ドラッカーは自分のミッションは他の人の目標達成を手伝うことだと言った。ビジネスコーチである、私のミッションは「目標達成のための実行支援」である。これを明確にすると、それが個人のコアコンピタンスになる。そしてそれを実行するために個々人が具体的にどう行動すべきか、考えるようになる。

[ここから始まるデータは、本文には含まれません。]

(** ** The RAM disk *)
Definition ram_file : disk_file ram := DiskFile (Ram ∅ ∅) 0.
Definition hard_argv : list string := ["blktest"%string; "/dev/bdz"%string; "--hard"%string].

Lemma client_sound_witness :
  wp (main false hard_argv) (fun r s' =>
    (r = 0 \/ r = 1) /\ (r = 0 -> holds_patterns (contents (file s')) hard_test_iteration)) (Client [] ram_file).
Proof. apply (client_sound false hard_argv (Client [] ram_file)). by do 3 eexists. Defined.
Lemma client_passes_witness : wp (main false hard_argv) (fun r _ => r = 0) (Client [] ram_file).
Proof. apply (client_passes false (size := RAMDISK_SIZE) hard_argv (Client [] ram_file)); [by do 3 eexists|discriminate]. Defined.
Lemma simple_test_overflows_witness :
  do_test_simple false (Client (replicate (Z.to_nat buffer_size) 0) ram_file) = Fault SignedOverflow.
Proof. apply simple_test_overflows. unfold whole_buffer. cbn [buffer]. rewrite length_replicate. apply buffer_rounds. Defined.

(** A device that ignores what is written, and of which one byte, zero, can be
    read: it passes the simple test. *)
#[local] Instance one_byte : SeqFile unit := {|
  write bs := mret (Z.of_nat (length bs)); read _ := mret (1, [0]); lseek off _ := mret off;
  open _ := mret 3; aligned_alloc _ n := mret (Some (replicate (Z.to_nat n) 0)) |}.
Lemma simple_test_checks_prefix_witness :
  do_test_simple true (Client (replicate (Z.to_nat buffer_size) 7) tt) =
    Ret (0, Client (0 :: drop 1 (block simple_test_seed 0 buffer_size)) tt).
Proof.
  pose proof (length_block simple_test_seed 0 buffer_size) as Hl. pose proof buffer_rounds as Hr.
  rewrite (simple_test_checks_prefix _ (Z.of_nat (length (block simple_test_seed 0 buffer_size))) tt 0 tt 1 [0] tt);
    [|unfold whole_buffer; cbn [buffer]; by rewrite length_replicate|done|rewrite Hl, Hr; done|done|done|done|done|done].
  case_decide as E; [done|]. destruct E. by rewrite block_cons by done.
Defined.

今回は戦略を実行する第1ステップとして「話を聞く」という点について話した。次回は戦略を実行する第2ステップとして、「成功循環モデルについて解説する。
細川馨(ほそかわ かおる)
ビジネスコーチ株式会社代表取締役
外資系生命保険入社。支社長、支社開発室長などを経て、2003年にプロコーチとして独立。2005年に当社を設立し、代表取締役に就任。コーチングを勤務先の保険会社に導入し、独自の営業システムを構築、業績を著しく伸ばす。業績を必ず伸ばす「コンサルティングコーチング」を独自のスタイルとし、現在大企業管理職への研修、企業のコーポレートコーチとして活躍。日経ビジネスアソシエ、日経ベンチャー、東商新聞連載。世界ビジネスコーチ協会資格検定委員会委員、CFP認定者、早稲田大学ビジネス情報アカデミー講師。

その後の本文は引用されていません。